Because I am ending the diary I wanted to make a point to say to people, I am still here.  I know what this disease is like.  I know what depression is like.  I know what it's like to look at the sun and not be able to appreciate it.  I am here.  If anyone ever finds themselves needing an ear that will just listen, I am, I can be, that ear.  I would love to do that for other people now that I am out of my own hole.  My rabbit hole of darkness. 





For now, I am just going to enjoy the ability to see straight.  To enjoy the simple things like a perfect cup of tea. And the important things like my husband, my kids and the puppy.

God bless (and this girl ain't religious) the little and big things in life.  Life is too short to do
anything less. 





Sunday, June 1, 2014

DBPW Day 119 - The Diary end is near

I just wanted to let you all know, I am thinking I will actually stop writing this Diary on Day 120.  I am not going to stop writing, by any means, but I am going to stop the daily journaling.  120 days is 4 months of my life.  That's a lot of living. 

I don't always want to be writing when I go through these Bi Polar lows and I've gone through at least three since I started journaling to you all.  I don't want to be talking about these lows for days on end.  Talking about them doesn't do anything to help me, it almost makes the impact of them as I write, harder.  I might be helping someone else and I know that.  I won't stop doing that.  I will write about lows again, but I don't want to be committed to writing through each, and every day.  I will continue to post about things I care about, funny, sad or otherwise.

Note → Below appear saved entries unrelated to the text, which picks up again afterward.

(** * Superstore dashboards: the data-preparation pipeline

    Two scripts, [hello.py] and [superstore_analysis.py], load a table of
    retail transactions, coerce a few columns, derive [Profit Margin] (and,
    in [hello.py], [Absolute Profit]), build grouped views and hand them to
    a charting library.  This development embeds the pandas operations the
    scripts call and the scripts themselves, and proves the properties the
    specification states about them.

    Numbers: a float64 cell is modelled as an extended rational, exact on
    finite values and following IEEE-754 on infinities and NaN (division by
    zero, [inf - inf]).  Rounding and the sign of zero are not modelled,
    so no property below rests on regrouping the terms of a sum.

    pandas: the scripts call [groupby], [sum] and [mean] with their default
    arguments, so groups are sorted by key, a row with a missing key is in
    no group ([dropna=True]) and reductions skip NaN. *)

From Stdlib Require Import List String Ascii ZArith QArith Qcanon Qcabs Bool Lia
  Permutation Sorted.
Import ListNotations.

Local Open Scope string_scope.
Local Open Scope list_scope.

(* ------------------------------------------------------------------ *)
(** ** Numbers *)

Module Num.

Inductive xnum : Type :=
| Fin (q : Qc)
| PInf
| NInf
| NaN.

Definition of_Z (z : Z) : xnum := Fin (Q2Qc (inject_Z z)).

Definition is_nan (x : xnum) : bool :=
  match x with NaN => true | _ => false end.

Definition is_finite (x : xnum) : bool :=
  match x with Fin _ => true | _ => false end.

Definition xnum_eq_dec (x y : xnum) : {x = y} + {x <> y}.
Proof.
  decide equality. apply Qc_eq_dec.
Defined.

(** IEEE addition. *)
Definition xadd (x y : xnum) : xnum :=
  match x, y with
  | NaN, _ | _, NaN => NaN
  | PInf, NInf | NInf, PInf => NaN
  | PInf, _ | _, PInf => PInf
  | NInf, _ | _, NInf => NInf
  | Fin a, Fin b => Fin (a + b)
  end.

(** IEEE division: a non-zero finite number over zero is an infinity of
    the sign of the numerator, [0 / 0] and [inf / inf] are NaN.  Nothing is
    raised: numpy only warns. *)
Definition xdiv (x y : xnum) : xnum :=
  match x, y with
  | NaN, _ | _, NaN => NaN
  | Fin p, Fin s =>
      match Qccompare s 0 with
      | Eq => match Qccompare p 0 with
              | Gt => PInf
              | Lt => NInf
              | Eq => NaN
              end
      | _ => Fin (p / s)
      end
  | Fin _, (PInf | NInf) => Fin 0
  | PInf, Fin s => match Qccompare s 0 with Lt => NInf | _ => PInf end
  | NInf, Fin s => match Qccompare s 0 with Lt => PInf | _ => NInf end
  | (PInf | NInf), (PInf | NInf) => NaN
  end.

(** [np.abs]. *)
Definition xabs (x : xnum) : xnum :=
  match x with
  | Fin q => Fin (Qcabs q)
  | PInf | NInf => PInf
  | NaN => NaN
  end.

(** [x >= 0] as IEEE comparison: false on NaN. *)
Definition nonneg (x : xnum) : bool :=
  match x with
  | Fin q => match Qccompare q 0 with Lt => false | _ => true end
  | PInf => true
  | NInf | NaN => false
  end.

Definition xleb (x y : xnum) : bool :=
  match x, y with
  | NaN, _ => true
  | _, NaN => false
  | NInf, _ => true
  | _, NInf => false
  | _, PInf => true
  | PInf, _ => false
  | Fin a, Fin b => match Qccompare a b with Gt => false | _ => true end
  end.

(** Plain IEEE sum of a list. *)
Definition xsum (l : list xnum) : xnum := fold_right xadd (Fin 0) l.

Definition not_nan (x : xnum) : bool := negb (is_nan x).

(** pandas reductions skip NaN ([skipna=True]; the grouped reductions
    always do).  The sum of no value is 0, the mean of no value is NaN. *)
Definition nansum (l : list xnum) : xnum := xsum (filter not_nan l).
Lemma splice_symbols (es : list (Z * Z)) (positions : list Z) :
  Forall (λ t, t = TRIAL_NX ∨ t = TRIAL_NI) es.*2 →
  Forall (λ t, t = TRIAL_NX ∨ t = TRIAL_NI ∨ t = TRIAL_RI)
         (flat_map (λ '(itrial, trial),
                      if decide (itrial ∈ positions)
                      then [trial; TRIAL_RI] else [trial]) es).
Proof.
  induction es as [|[k t] es IH]; intros Hes; [constructor|].
  apply Forall_cons in Hes as [Ht Hes]. cbn [flat_map]. simpl in Ht.
  apply Forall_app. split; [|by apply IH].
  destruct (decide (k ∈ positions)); repeat apply Forall_cons_2;
    try apply Forall_nil_2; tauto.
Qed.

Section StroopSeqCounts.
Context {G : Type} `{Generator G}.

Lemma rng_choice_no_replace_NoDup {A : Type} (x : list A) size (rng rng' : G)
    r :
  NoDup x → rng_choice x size false rng = Ok (r, rng') → NoDup r.
Proof.
  intros Hx. unfold rng_choice.
  destruct (size <? 0); [discriminate|].
  destruct ((length x =? 0)%nat && negb (Z.to_nat size =? 0)%nat);
    [discriminate|].
  destruct (Nat.ltb_spec (length x) (Z.to_nat size)); [discriminate|].
  pose proof (draw_distinct_NoDup (length x) (Z.to_nat size) rng) as Hnd.
  destruct (draw_distinct_indices (length x) (Z.to_nat size) rng) as [idx g].
  intros Hr. inv_Ok. eapply take_at_NoDup; eauto.
Qed.

Lemma gen_random_stroop_seq_symbols nb_naming_control nb_naming_inhib
    nb_switching (rng rng' : G) trial_seq :
  gen_random_stroop_seq nb_naming_control nb_naming_inhib nb_switching rng
  = Ok (trial_seq, rng') →
  Forall (λ t, t = TRIAL_NX ∨ t = TRIAL_NI ∨ t = TRIAL_RI) trial_seq.
Proof.
  unfold gen_random_stroop_seq.
  destruct (negb (nb_switching <? nb_naming_inhib)); [discriminate|].
  unfold np_zeros_plus.
  destruct (nb_naming_control <? 0); [discriminate|].
  destruct (nb_naming_inhib <? 0); [discriminate|]. simpl.
  destruct (rng_shuffle_spec
              (replicate (Z.to_nat nb_naming_control) TRIAL_NX
               ++ replicate (Z.to_nat nb_naming_inhib) TRIAL_NI) rng)
    as (stim_seq & rng1 & -> & Hperm).
  simpl. intros Hr. inv_Ok.
  apply splice_symbols. unfold enumerate.
  rewrite enumerate_from_values, Hperm.
  apply Forall_app. split; apply Forall_replicate; tauto.
Qed.

Lemma gen_random_stroop_seq_counts nb_naming_control nb_naming_inhib
    nb_switching (rng rng' : G) trial_seq :
  gen_random_stroop_seq nb_naming_control nb_naming_inhib nb_switching rng
  = Ok (trial_seq, rng') →
  len (filter (λ t, t = TRIAL_NX) trial_seq) = nb_naming_control ∧
  len (filter (λ t, t = TRIAL_NI) trial_seq) = nb_naming_inhib ∧
  len (filter (λ t, t = TRIAL_RI) trial_seq) = nb_switching.
Proof.
  unfold gen_random_stroop_seq.
  destruct (negb (nb_switching <? nb_naming_inhib)); [discriminate|].
  unfold np_zeros_plus.
  destruct (Z.ltb_spec nb_naming_control 0); [discriminate|].
  destruct (Z.ltb_spec nb_naming_inhib 0); [discriminate|]. simpl.
  destruct (rng_shuffle_spec
              (replicate (Z.to_nat nb_naming_control) TRIAL_NX
               ++ replicate (Z.to_nat nb_naming_inhib) TRIAL_NI) rng)
    as (stim_seq & rng1 & -> & Hperm).
  simpl. intros Hr. inv_Ok.
  match goal with
  | Hidx : rng_choice (py_range _) _ false _ = Ok (?idx, _),
    Hpos : res_mapM _ ?idx = Ok ?positions |- _ =>
      pose proof (rng_choice_Ok _ _ _ _ _ _ Hidx) as [Hidx_len Hidx_in];
      apply rng_choice_no_replace_NoDup in Hidx;
        [|unfold py_range; apply NoDup_fmap_2, NoDup_seq; apply _];
      assert (Hnonneg : Forall (λ i, 0 ≤ i) idx)
        by (eapply Forall_impl; [exact Hidx_in|];
            intros i Hi%elem_of_py_range; simpl; lia);
      pose proof (res_mapM_Ok _ _ _ Hpos) as Hpos2;
      apply res_mapM_py_getitem_take_at in Hpos; [|done];
      assert (Hpositions : NoDup positions);
        [eapply take_at_NoDup; [apply np_where_eq_NoDup| |exact Hpos];
         apply NoDup_fmap_2_strong; [|done];
         intros i j Hi Hj Hij; rewrite Forall_forall in Hnonneg;
         specialize (Hnonneg i Hi) as Hi'; specialize (Hnonneg j Hj) as Hj';
         lia|];
      assert (Hcount : length (filter (λ e, e.1 ∈ positions) (enumerate stim_seq))
                       = length positions);
        [apply filter_keys_length; [|done|];
         [unfold enumerate; rewrite enumerate_from_keys; apply NoDup_seqZ|];
         intros p Hp; apply list_elem_of_lookup in Hp as [k Hk];
         destruct (Forall2_lookup_r _ _ _ _ _ Hpos2 Hk) as (i & _ & Hi);
         apply py_getitem_Ok, np_where_eq_elem_of in Hi;
         apply list_elem_of_fmap; by exists (p, TRIAL_NI)|];
      apply Forall2_length in Hpos2
  end.
  unfold len. rewrite !splice_count. unfold enumerate.
  rewrite enumerate_from_values, Hperm, !filter_app.
  rewrite !length_app.
  rewrite filter_replicate_eq, (filter_replicate_ne _ TRIAL_NX TRIAL_NI) by done.
  rewrite (filter_replicate_ne _ TRIAL_NI TRIAL_NX) by done.
  rewrite filter_replicate_eq.
  rewrite (filter_replicate_ne _ TRIAL_RI TRIAL_NX) by done.
  rewrite (filter_replicate_ne _ TRIAL_RI TRIAL_NI) by done.
  rewrite !length_replicate. simpl.
  unfold enumerate in Hcount. rewrite Hcount.
  unfold len in Hidx_len. lia.
Qed.
End StroopSeqCounts.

Right now we are adjusting my meds and I could be low for a week or more.  I can't see myself being able to write about this for that long.  I can't see this not becoming considered gratuitous whining and complaining.  I don't want that for me or for you.  There's a small chance I could end up in an Emergent situation where I am hospitalized during a low.  It's hard to write from a straight jacket.  LOL (Sad but true I can only assume, I've never tried.  Sounds trickier than I am).  

I have more than enough highs and lows in here to get a book from it.  I need to add to it to make it less diary and more learning and teaching.  But I am ready for that, ready to move forward.

I hope that I have helped people writing this way.  I hope there are souls out there that now know they are not alone in this battle, there are more of us out here suffering too.  But if I can stay strong, so can you.  I hope you know that.  Even for those of you that suffer low days, nothing to do with Bi Polar or even suffering from depression, just a down day.  I hope you know, you can always know I have experienced something similar to what you are feeling.  I am still here, so can you be.

So you have me for 1 more day.  And then....I am sure I will write another post that very next day. 

Today has been mostly about me remembering that I have nothing to feel anxious about.  Nothing that should make my chest feel a flutter.  Happiness is only a thought right so I am going to think it.


Just keep learning, just keep learning.